[Dataset entries]

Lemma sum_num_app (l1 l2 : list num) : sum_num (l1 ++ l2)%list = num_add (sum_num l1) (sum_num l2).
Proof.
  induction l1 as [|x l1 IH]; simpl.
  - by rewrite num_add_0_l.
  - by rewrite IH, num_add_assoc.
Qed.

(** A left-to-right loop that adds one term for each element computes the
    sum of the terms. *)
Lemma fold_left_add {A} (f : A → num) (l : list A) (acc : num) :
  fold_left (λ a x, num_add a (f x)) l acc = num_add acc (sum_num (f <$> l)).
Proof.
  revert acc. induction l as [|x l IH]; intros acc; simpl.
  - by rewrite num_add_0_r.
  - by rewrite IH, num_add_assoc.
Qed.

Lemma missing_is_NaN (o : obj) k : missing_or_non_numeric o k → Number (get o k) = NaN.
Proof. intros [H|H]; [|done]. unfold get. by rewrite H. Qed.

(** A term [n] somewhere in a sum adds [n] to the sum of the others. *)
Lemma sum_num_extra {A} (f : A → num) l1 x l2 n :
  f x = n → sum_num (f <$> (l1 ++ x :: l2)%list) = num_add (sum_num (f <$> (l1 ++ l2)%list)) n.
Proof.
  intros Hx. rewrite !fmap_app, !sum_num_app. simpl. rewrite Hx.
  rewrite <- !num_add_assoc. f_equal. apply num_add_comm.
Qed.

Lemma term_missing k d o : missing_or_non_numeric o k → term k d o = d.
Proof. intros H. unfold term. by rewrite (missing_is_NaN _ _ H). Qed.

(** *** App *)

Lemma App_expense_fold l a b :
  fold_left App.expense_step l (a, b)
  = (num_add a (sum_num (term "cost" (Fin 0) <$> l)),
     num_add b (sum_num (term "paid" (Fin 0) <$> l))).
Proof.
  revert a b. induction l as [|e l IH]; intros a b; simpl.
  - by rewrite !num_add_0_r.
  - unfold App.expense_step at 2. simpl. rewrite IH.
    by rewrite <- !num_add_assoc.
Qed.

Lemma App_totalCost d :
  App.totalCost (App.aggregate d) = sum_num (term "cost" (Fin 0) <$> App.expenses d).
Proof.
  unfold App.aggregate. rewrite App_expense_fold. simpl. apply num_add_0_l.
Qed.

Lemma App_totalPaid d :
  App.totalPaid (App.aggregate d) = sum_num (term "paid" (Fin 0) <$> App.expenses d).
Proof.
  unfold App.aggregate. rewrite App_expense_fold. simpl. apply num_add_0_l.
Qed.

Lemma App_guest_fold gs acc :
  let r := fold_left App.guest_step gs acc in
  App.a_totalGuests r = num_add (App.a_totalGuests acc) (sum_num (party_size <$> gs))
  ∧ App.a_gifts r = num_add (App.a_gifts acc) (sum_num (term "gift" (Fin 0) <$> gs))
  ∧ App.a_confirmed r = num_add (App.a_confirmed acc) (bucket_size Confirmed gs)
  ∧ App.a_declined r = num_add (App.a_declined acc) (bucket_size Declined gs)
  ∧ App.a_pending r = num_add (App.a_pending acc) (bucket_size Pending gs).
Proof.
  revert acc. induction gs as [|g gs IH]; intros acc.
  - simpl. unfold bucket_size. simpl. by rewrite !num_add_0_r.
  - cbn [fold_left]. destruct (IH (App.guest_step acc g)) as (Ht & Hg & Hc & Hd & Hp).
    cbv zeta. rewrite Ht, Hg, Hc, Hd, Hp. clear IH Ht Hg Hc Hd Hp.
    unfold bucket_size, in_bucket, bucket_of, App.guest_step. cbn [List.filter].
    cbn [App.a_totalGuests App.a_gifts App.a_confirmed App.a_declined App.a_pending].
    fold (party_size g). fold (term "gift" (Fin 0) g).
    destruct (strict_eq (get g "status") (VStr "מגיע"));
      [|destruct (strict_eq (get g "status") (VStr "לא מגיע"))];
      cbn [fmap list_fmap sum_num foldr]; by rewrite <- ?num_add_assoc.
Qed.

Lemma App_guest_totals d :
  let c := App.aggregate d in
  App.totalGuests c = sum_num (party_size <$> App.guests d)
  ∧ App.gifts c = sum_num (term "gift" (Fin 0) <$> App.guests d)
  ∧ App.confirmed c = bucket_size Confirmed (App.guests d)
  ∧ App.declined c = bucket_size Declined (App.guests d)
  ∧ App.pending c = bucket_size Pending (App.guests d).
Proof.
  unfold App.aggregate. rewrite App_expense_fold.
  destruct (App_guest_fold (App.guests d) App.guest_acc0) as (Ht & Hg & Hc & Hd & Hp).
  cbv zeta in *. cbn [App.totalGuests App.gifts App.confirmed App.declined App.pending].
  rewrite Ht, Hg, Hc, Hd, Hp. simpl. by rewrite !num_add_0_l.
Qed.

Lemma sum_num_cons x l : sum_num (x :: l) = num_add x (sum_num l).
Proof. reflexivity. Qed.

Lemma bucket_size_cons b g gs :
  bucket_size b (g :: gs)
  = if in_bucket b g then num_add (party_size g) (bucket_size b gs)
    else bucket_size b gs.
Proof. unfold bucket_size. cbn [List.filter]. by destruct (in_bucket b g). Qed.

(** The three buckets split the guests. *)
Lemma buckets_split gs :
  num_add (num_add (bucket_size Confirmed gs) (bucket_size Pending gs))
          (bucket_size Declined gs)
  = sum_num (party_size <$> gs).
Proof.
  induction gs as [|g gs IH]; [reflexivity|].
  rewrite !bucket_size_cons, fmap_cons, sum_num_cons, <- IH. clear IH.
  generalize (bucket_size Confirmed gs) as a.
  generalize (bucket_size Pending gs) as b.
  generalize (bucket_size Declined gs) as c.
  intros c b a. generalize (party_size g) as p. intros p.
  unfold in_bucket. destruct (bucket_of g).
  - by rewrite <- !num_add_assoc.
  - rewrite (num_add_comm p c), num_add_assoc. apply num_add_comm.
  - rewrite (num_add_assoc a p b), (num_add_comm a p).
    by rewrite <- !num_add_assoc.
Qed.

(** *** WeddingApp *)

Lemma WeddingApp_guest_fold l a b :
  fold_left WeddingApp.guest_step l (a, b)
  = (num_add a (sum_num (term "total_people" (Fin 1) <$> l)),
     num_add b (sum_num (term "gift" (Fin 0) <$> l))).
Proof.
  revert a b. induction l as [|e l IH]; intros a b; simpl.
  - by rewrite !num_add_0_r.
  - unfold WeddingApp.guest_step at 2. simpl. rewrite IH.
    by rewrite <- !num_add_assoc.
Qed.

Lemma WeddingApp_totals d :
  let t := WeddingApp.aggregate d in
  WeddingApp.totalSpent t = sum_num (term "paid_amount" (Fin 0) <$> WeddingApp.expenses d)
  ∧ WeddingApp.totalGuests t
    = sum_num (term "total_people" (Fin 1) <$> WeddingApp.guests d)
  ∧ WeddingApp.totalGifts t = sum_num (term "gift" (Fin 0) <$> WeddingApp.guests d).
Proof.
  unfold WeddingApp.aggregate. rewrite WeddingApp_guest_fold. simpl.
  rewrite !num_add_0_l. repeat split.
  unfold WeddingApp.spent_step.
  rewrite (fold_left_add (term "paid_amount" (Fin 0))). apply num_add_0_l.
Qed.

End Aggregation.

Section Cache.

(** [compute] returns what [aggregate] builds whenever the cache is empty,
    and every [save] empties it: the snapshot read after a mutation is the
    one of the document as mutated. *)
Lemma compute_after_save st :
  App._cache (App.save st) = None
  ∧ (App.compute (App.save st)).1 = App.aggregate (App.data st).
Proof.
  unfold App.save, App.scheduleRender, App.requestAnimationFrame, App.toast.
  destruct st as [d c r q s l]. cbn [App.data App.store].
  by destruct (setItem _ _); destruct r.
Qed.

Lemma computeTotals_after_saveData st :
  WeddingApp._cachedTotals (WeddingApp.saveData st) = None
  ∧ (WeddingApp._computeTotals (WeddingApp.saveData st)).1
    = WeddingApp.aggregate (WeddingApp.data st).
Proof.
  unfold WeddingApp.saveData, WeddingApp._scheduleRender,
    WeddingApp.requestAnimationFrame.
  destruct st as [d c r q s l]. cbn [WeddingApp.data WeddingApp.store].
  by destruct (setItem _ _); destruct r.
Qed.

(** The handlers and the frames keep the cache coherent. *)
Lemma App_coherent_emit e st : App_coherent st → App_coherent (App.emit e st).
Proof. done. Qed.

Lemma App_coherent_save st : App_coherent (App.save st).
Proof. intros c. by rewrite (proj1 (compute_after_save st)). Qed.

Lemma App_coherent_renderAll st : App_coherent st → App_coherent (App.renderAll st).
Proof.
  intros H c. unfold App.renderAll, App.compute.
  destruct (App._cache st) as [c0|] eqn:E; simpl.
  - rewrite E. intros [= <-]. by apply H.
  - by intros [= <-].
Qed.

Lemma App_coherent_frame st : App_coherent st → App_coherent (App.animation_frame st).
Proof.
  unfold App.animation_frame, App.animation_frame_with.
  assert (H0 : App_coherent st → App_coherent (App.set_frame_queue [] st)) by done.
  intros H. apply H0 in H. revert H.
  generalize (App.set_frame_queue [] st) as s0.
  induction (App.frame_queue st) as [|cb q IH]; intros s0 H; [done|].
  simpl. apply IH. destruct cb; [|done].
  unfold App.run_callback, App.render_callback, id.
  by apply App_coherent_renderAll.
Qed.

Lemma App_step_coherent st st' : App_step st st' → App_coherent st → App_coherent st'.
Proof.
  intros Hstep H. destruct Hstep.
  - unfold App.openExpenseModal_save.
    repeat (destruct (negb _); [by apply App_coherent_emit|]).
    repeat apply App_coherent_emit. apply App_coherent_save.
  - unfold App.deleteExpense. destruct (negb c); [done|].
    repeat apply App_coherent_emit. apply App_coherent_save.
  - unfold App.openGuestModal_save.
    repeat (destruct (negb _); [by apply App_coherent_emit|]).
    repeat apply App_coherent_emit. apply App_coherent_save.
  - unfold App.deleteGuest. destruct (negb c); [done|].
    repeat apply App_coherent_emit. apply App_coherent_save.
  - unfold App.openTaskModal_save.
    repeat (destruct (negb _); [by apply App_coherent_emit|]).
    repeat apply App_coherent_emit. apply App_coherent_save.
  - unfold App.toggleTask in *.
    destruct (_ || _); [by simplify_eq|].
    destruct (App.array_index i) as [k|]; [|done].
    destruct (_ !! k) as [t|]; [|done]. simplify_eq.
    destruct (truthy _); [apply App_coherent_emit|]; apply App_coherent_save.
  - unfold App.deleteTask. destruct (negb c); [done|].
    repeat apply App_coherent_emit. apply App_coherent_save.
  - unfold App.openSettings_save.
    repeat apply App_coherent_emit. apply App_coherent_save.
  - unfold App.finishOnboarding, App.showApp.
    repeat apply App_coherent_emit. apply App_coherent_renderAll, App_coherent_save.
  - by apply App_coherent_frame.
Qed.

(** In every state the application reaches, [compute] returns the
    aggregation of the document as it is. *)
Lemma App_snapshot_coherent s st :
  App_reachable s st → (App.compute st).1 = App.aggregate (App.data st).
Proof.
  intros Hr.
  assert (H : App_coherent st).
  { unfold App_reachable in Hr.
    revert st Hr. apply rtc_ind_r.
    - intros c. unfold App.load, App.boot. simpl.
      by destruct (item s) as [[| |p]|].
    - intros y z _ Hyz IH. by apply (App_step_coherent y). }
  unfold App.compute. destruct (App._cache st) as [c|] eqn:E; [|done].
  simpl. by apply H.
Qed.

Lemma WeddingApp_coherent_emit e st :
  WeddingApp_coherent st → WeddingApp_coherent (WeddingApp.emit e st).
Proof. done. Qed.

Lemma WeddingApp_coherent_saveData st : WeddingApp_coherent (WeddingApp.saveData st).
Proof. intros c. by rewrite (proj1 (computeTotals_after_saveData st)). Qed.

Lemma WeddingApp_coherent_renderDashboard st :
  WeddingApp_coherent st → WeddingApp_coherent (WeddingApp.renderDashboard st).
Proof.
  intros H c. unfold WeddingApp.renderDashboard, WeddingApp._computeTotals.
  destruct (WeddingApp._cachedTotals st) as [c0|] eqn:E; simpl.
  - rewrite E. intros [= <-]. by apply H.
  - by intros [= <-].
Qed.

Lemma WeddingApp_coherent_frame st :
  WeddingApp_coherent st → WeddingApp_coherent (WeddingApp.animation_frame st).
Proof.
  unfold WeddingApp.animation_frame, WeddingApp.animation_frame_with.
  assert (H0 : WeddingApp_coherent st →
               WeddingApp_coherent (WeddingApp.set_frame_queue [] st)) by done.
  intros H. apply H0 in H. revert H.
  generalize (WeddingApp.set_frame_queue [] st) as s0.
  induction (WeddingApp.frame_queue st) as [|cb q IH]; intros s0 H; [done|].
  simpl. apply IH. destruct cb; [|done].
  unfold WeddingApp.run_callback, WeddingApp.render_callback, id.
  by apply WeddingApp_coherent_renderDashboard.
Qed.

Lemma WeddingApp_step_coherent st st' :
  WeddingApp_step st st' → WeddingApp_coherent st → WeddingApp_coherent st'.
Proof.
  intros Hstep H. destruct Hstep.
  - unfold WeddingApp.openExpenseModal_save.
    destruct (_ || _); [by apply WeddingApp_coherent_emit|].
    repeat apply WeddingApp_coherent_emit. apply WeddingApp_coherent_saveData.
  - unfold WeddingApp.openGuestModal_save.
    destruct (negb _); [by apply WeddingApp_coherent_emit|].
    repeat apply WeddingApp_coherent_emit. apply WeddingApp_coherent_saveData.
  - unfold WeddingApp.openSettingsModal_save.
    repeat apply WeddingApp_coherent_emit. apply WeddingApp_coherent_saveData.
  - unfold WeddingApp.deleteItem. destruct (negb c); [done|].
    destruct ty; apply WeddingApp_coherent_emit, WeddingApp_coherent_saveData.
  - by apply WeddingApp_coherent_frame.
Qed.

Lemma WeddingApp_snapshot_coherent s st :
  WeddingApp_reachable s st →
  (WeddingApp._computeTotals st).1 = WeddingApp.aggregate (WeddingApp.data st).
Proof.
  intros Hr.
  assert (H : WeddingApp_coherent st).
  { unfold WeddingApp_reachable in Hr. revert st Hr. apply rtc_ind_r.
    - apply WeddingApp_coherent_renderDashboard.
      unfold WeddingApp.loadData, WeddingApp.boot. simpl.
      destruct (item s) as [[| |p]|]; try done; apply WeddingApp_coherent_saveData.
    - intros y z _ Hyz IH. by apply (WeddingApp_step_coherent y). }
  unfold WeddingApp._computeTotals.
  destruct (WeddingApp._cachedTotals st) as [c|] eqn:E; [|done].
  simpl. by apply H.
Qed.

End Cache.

→ Problem statement: Search term "returns": return each line of the data that contains it.

→ Response to this exercise:
(** [compute] returns what [aggregate] builds whenever the cache is empty,
(** In every state the application reaches, [compute] returns the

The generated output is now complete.